(** X22.  The data endpoints contact Otter only on behalf of a live session: a
    request whose header names none is answered 401 or 500, and neither
    the remote side nor any instance nor the disk is touched. *)
Theorem no_session_no_call (rt : Runtime) (s : Server) (header : option string)
    (speechId : string) :
  live rt s header = false ->
  let listing := speech_ids_handler rt header s in
  let transcript := transcript_handler rt header speechId s in
  answers [401; 500] listing /\ untouched_remote s (snd listing) /\
  answers [401; 500] transcript /\ untouched_remote s (snd transcript).
Proof.
  intros Hlive. cbv zeta. unfold speech_ids_handler, transcript_handler.
  destruct (header_given header) as [sessionId |] eqn:Hheader.
  - destruct (lookup_refused rt header sessionId s Hheader Hlive)
      as [e [Hout Hsame]].
    unfold srv_try, srv_bind.
    destruct (getOtterInstance rt sessionId s) as [out s1].
    cbn [fst snd] in Hout, Hsame. subst out. unfold answers, untouched_remote in *.
    srv_unfold. cbn [code In]. intuition eauto 6.
  - unfold answers, untouched_remote. srv_unfold. cbn. intuition eauto 6.
Qed.

(** ** Logging out *)

Lemma logout_store (rt : Runtime) (header : option string) (sessionId : string)
    (req_body : JValue) (s : Server) :
  header_given header = Some sessionId ->
  sessions (snd (logout_handler rt header req_body s))
  = Obj.delete (sessions s) sessionId /\
  untouched_remote s (snd (logout_handler rt header req_body s)).
Proof.
  intros Hheader. unfold logout_handler, untouched_remote. rewrite Hheader.
  assert (Str.is_empty sessionId = false) as Hgiven.
  { unfold header_given in Hheader. destruct header as [h |]; [| discriminate].
    destruct (Str.is_empty h) eqn:Hempty; [discriminate |]. congruence. }
  srv_unfold. rewrite Hgiven.
  destruct (Obj.get (sessions s) sessionId) as [d |] eqn:Hget.
  - cbn. destruct (Js.to_string (username d)); cbn; auto.
  - cbn. split; [| auto]. symmetry. apply delete_absent.
    intros Hin. apply get_in in Hin. contradiction.
Qed.

(** X27.  Logging out with a session-id header ends that session, whatever the
    handler answers: the next listing or transcript request with the same
    header is answered 500 with 'Session not found or expired. Please
    login again.', and Otter is not contacted. *)
Theorem logout_ends_the_session (rt rt' : Runtime) (header : option string)
    (sessionId speechId : string) (req_body : JValue) (s : Server) :
  header_given header = Some sessionId ->
  let s1 := snd (logout_handler rt header req_body s) in
  let message := JStr "Session not found or expired. Please login again." in
  Obj.get (sessions s1) sessionId = None /\
  fst (speech_ids_handler rt' header s1)
  = Returned {| code := 500;
                body := JObj [("error", JStr "Failed to get speech IDs");
                              ("message", message)] |} /\
  fst (transcript_handler rt' header speechId s1)
  = Returned {| code := 500;
                body := JObj [("error", JStr "Failed to get transcript");
                              ("message", message)] |} /\
  remote_wire (snd (speech_ids_handler rt' header s1)) = remote_wire s /\
  remote_wire (snd (transcript_handler rt' header speechId s1)) = remote_wire s.
Proof.
  intros Hheader s1 message. subst s1 message.
  destruct (logout_store rt header sessionId req_body s Hheader)
    as [Hstore [Hwire _]].
  assert (Obj.get (sessions (snd (logout_handler rt header req_body s))) sessionId = None)
    as Hgone by (rewrite Hstore; apply get_delete_same).
  split; [exact Hgone |].
  unfold speech_ids_handler, transcript_handler. rewrite Hheader.
  unfold srv_try, srv_bind. rewrite (lookup_unknown rt' _ _ Hgone).
  srv_unfold. cbn. auto.
Qed.

(** ** Logging in *)


Lemma nth_put_other {X} (i j : nat) (x d : X) (l : list X) :
  i <> j -> nth j (put i x l) d = nth j l d.
Proof.
  revert i j. induction l as [| y rest IH]; intros i j Hneq.
  - destruct i, j; reflexivity.
  - destruct i, j; simpl; try reflexivity; try congruence.
    apply IH. congruence.
Qed.

Lemma put_length {X} (i : nat) (x : X) (l : list X) :
  List.length (put i x l) = List.length l.
Proof.
  revert i. induction l as [| y rest IH]; intros i; destruct i; simpl;
    try reflexivity. now rewrite IH.
Qed.


(** X24.  Only a login answered 200 changes the session store, and a login
    refused with 400 changes nothing at all: no instance is made, nothing
    is sent, nothing is logged. *)
Theorem only_accepted_logins_store_sessions
    (rt : Runtime) (req_body : JValue) (s : Server) (response : HttpResponse) :
  fst (login_handler rt req_body s) = Returned response ->
  code response <> 200 ->
  sessions (snd (login_handler rt req_body s)) = sessions s /\
  (code response = 400 -> snd (login_handler rt req_body s) = s).
Proof.
  destruct (login_handler rt req_body s) as [out s'] eqn:Hrun.
  cbn [fst snd]. intros Hout. subst out. revert Hrun.
  unfold login_handler. srv_paths.
  all: intros Hrun Hcode; inversion Hrun; subst; clear Hrun.
  all: cbn [code json sessions] in *; try congruence.
  all: split; [reflexivity | intros Hbad; try discriminate Hbad].
  all: reflexivity.
Qed.

(** ** What a request leaves alone *)

Lemma get_replace_other {V} (o : list (string * V)) (k k' : string) (v : V) :
  k' <> k -> Obj.get (Obj.replace o k v) k' = Obj.get o k'.
Proof.
  intros Hneq. induction o as [| [k0 v0] rest IH]; simpl; [reflexivity |].
  destruct (String.eqb_spec k0 k); simpl.
  - subst k0. destruct (String.eqb_spec k k'); [congruence | reflexivity].
  - destruct (String.eqb k0 k'); [reflexivity | assumption].
Qed.

Lemma get_set_other {V} (o : list (string * V)) (k k' : string) (v : V) :
  k' <> k -> Obj.get (Obj.set o k v) k' = Obj.get o k'.
Proof.
  intros Hneq. unfold Obj.set. destruct (Obj.has o k).
  - now apply get_replace_other.
  - induction o as [| [k0 v0] rest IH]; simpl.
    + destruct (String.eqb_spec k k'); [congruence | reflexivity].
    + destruct (String.eqb k0 k'); [reflexivity | assumption].
Qed.

Lemma lookup_frame (rt : Runtime) (sessionId : string) (s : Server) :
  let run := getOtterInstance rt sessionId s in
  (forall other, other <> sessionId ->
                 Obj.get (sessions (snd run)) other = Obj.get (sessions s) other) /\
  heap (snd run) = heap s /\
  (forall ref, fst run = Returned ref ->
               option_map otter (Obj.get (sessions s) sessionId) = Some ref).
Proof.
  cbv zeta. destruct (Obj.get (sessions s) sessionId) as [d |] eqn:Hget.
  - destruct (expired (now_at rt (readings s)) d) eqn:Hexp.
    + destruct (lookup_expired rt sessionId s d Hget Hexp) as [Hout [Hstore [Hheap _]]].
      rewrite Hout, Hstore, Hheap. repeat split; try discriminate.
      intros other Hneq. now apply get_delete_other.
    + rewrite (lookup_live rt sessionId s d Hget Hexp). cbn [fst snd sessions heap].
      repeat split.
      * intros other Hneq. now apply get_set_other.
      * intros ref Href. inversion Href. reflexivity.
  - rewrite (lookup_unknown rt sessionId s Hget). cbn [fst snd].
    repeat split; discriminate.
Qed.

Lemma speech_entries_state (items : list JValue) (s : Server) :
  snd (srv_map speech_entry items s) = s.
Proof.
  revert s. induction items as [| x rest IH]; intros s; simpl; [reflexivity |].
  unfold srv_bind at 1, speech_entry at 1, srv_bind at 1, srv_prop.
  destruct (Js.nullish x); [reflexivity |].
  cbv [srv_ret]. unfold srv_bind.
  specialize (IH s). destruct (srv_map speech_entry rest s) as [[ys | e] s1];
    cbn [snd] in *; assumption.
Qed.

Ltac framed Hlookup :=
  let Hstore := fresh "Hstore" in
  let Hheap := fresh "Hheap" in
  let Href := fresh "Href" in
  destruct Hlookup as [Hstore [Hheap Href]];
  cbn [fst snd] in Hstore, Hheap, Href;
  split; cbn [sessions heap];
  [ intros other Hneq; now apply Hstore
  | intros ref Hother; try rewrite Hheap; try reflexivity;
    apply nth_put_other; intros Hsame; subst ref;
    apply Hother; now apply Href ].

(** X28.  A listing, transcript or logout request changes no session but the
    one its header names, and no instance but that session's. *)
Theorem requests_touch_only_their_session
    (rt : Runtime) (header : option string) (sessionId speechId : string)
    (req_body : JValue) (s : Server) :
  header_given header = Some sessionId ->
  same_elsewhere sessionId s (snd (speech_ids_handler rt header s)) /\
  same_elsewhere sessionId s (snd (transcript_handler rt header speechId s)) /\
  same_elsewhere sessionId s (snd (logout_handler rt header req_body s)).
Proof.
  intros Hheader. split; [| split].
  - unfold speech_ids_handler. rewrite Hheader.
    pose proof (lookup_frame rt sessionId s) as Hlookup. cbv zeta in Hlookup.
    srv_paths.
    all: try match goal with
             | H : srv_map speech_entry ?l ?s0 = (_, ?s1) |- _ =>
                 let Hsame := fresh "Hsame" in
                 pose proof (speech_entries_state l s0) as Hsame;
                 rewrite H in Hsame; cbn [snd] in Hsame; subst s1
             end.
    all: cbn [fst snd sessions heap]; framed Hlookup.
  - unfold transcript_handler. rewrite Hheader.
    pose proof (lookup_frame rt sessionId s) as Hlookup. cbv zeta in Hlookup.
    srv_paths.
    all: cbn [fst snd sessions heap]; framed Hlookup.
  - destruct (logout_store rt header sessionId req_body s Hheader)
      as [Hstore [_ [_ [Hheap _]]]].
    split.
    + intros other Hneq. rewrite Hstore. now apply get_delete_other.
    + intros ref _. now rewrite Hheap.
Qed.

(** ** The store binds each id once *)

Lemma delete_keeps_distinct {V} (o : list (string * V)) (k : string) :
  NoDup (map fst o) -> NoDup (map fst (Obj.delete o k)).
Proof.
  unfold Obj.delete. induction o as [| [k' v'] rest IH]; simpl; intros Hdistinct.
  - constructor.
  - inversion Hdistinct as [| ? ? Hfresh Hrest]; subst.
    destruct (negb (k' =? k)%string); simpl; [| now apply IH].
    constructor; [| now apply IH].
    intros Hin. apply Hfresh. apply in_map_iff in Hin.
    destruct Hin as [[k0 v0] [Hfst Hin]]. apply filter_In in Hin.
    apply in_map_iff. exists (k0, v0). tauto.
Qed.

Lemma filter_keeps_distinct {V} (keep : string * V -> bool) (o : list (string * V)) :
  NoDup (map fst o) -> NoDup (map fst (filter keep o)).
Proof.
  induction o as [| [k' v'] rest IH]; simpl; intros Hdistinct.
  - constructor.
  - inversion Hdistinct as [| ? ? Hfresh Hrest]; subst.
    destruct (keep (k', v')); simpl; [| now apply IH].
    constructor; [| now apply IH].
    intros Hin. apply Hfresh. apply in_map_iff in Hin.
    destruct Hin as [[k0 v0] [Hfst Hin]]. apply filter_In in Hin.
    apply in_map_iff. exists (k0, v0). tauto.
Qed.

EXERCISE BRIEF »
Each line from the top of the data, up to and including the line that contains "(speechId : string)", should be set down exactly.

SOLUTION »
(** X22.  The data endpoints contact Otter only on behalf of a live session: a
    request whose header names none is answered 401 or 500, and neither
    the remote side nor any instance nor the disk is touched. *)
Theorem no_session_no_call (rt : Runtime) (s : Server) (header : option string)
    (speechId : string) :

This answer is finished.